(* ===================================================================== *)
(** ** Outcomes and further properties of [routing] *)
(* ===================================================================== *)

Lemma length_concat_repeat {A : Type} (x : list A) (k : nat) :
  length (concat (repeat x k)) = (k * length x)%nat.
Proof.
  induction k as [|k IH]; [reflexivity|].
  cbn [repeat concat Nat.mul]. now rewrite length_app, IH.
Qed.

Lemma forallb_concat_repeat {A : Type} (p : A -> bool) (x : list A) (k : nat) :
  (0 < k)%nat -> forallb p (concat (repeat x k)) = forallb p x.
Proof.
  intros Hk. destruct k as [|k]; [lia|]. clear Hk.
  induction k as [|k IH].
  - cbn [repeat concat]. now rewrite app_nil_r.
  - change (repeat x (S (S k))) with (x :: repeat x (S k)).
    cbn [concat]. rewrite forallb_app, IH. now destruct (forallb p x).
Qed.

Lemma forallb_pointwise {A : Type} (p q : A -> bool) (l : list A) :
  (forall x, p x = q x) -> forallb p l = forallb q l.
Proof.
  intros H. induction l as [|x l IH]; [reflexivity|].
  cbn [forallb]. now rewrite H, IH.
Qed.

Lemma eqb_mul_one (k m : nat) : (0 < k)%nat -> Nat.eqb (k * m) k = Nat.eqb m 1.
Proof.
  intros Hk. destruct (Nat.eqb_spec m 1) as [-> | Hm].
  - rewrite Nat.mul_1_r. apply Nat.eqb_refl.
  - apply Nat.eqb_neq. nia.
Qed.

Lemma shape_check_concat_repeat {A : Type} (p : A -> bool) (y : list A) (k : nat) :
  (0 < k)%nat ->
  Nat.eqb (length (concat (repeat y k))) k && forallb p (concat (repeat y k)) =
  Nat.eqb (length y) 1 && forallb p y.
Proof.
  intros Hk.
  now rewrite length_concat_repeat, eqb_mul_one, forallb_concat_repeat by assumption.
Qed.

Lemma has_shape_map (n : nat) (g : tensor n -> tensor n) (t : tensor (S n))
    (d : nat) (sh : list nat) :
  has_shape (n := S n) (map g t) (d :: sh) =
  Nat.eqb (length t) d && forallb (fun x => has_shape (g x) sh) t.
Proof.
  cbn [has_shape]. rewrite length_map. f_equal.
  apply forallb_map_ext. reflexivity.
Qed.

(** Tiling the third axis [k] times turns a length 1 into a length [k] and
    nothing else into it: the assertion on the tiled input is an assertion on
    the input. *)
Lemma has_shape_tile_input (input : tensor 5) (n1 n2 n4 n5 k : nat) :
  (0 < k)%nat ->
  has_shape (tile input [1; 1; k; 1; 1]%nat) [n1; n2; k; n4; n5] =
  has_shape input [n1; n2; 1%nat; n4; n5].
Proof.
  intros Hk. rewrite tile_one_cons, (has_shape_map 4).
  change (has_shape input [n1; n2; 1%nat; n4; n5])
    with (Nat.eqb (length input) n1 &&
          forallb (fun x : tensor 4 => has_shape x [n2; 1%nat; n4; n5]) input).
  f_equal. apply forallb_pointwise. intros x.
  rewrite tile_one_cons, (has_shape_map 3).
  change (has_shape x [n2; 1%nat; n4; n5])
    with (Nat.eqb (length x) n2 &&
          forallb (fun y : tensor 3 => has_shape y [1%nat; n4; n5]) x).
  f_equal. apply forallb_pointwise. intros y.
  rewrite tile_cons.
  rewrite (map_ext (fun z : tensor 2 => tile z [1; 1]%nat) (fun z => z))
    by (intros z; apply (tile_ones 2); repeat constructor).
  rewrite map_id.
  exact (shape_check_concat_repeat (fun z : tensor 2 => has_shape z [n4; n5]) y k Hk).
Qed.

◆ **Instructions for the task**
Which lines in the listing hold the word "intros"? Copy them out.

◆ **Task answer**
  intros Hk. destruct k as [|k]; [lia|]. clear Hk.
  intros H. induction l as [|x l IH]; [reflexivity|].
  intros Hk. destruct (Nat.eqb_spec m 1) as [-> | Hm].
  intros Hk.
  intros Hk. rewrite tile_one_cons, (has_shape_map 4).
  f_equal. apply forallb_pointwise. intros x.
  f_equal. apply forallb_pointwise. intros y.
    by (intros z; apply (tile_ones 2); repeat constructor).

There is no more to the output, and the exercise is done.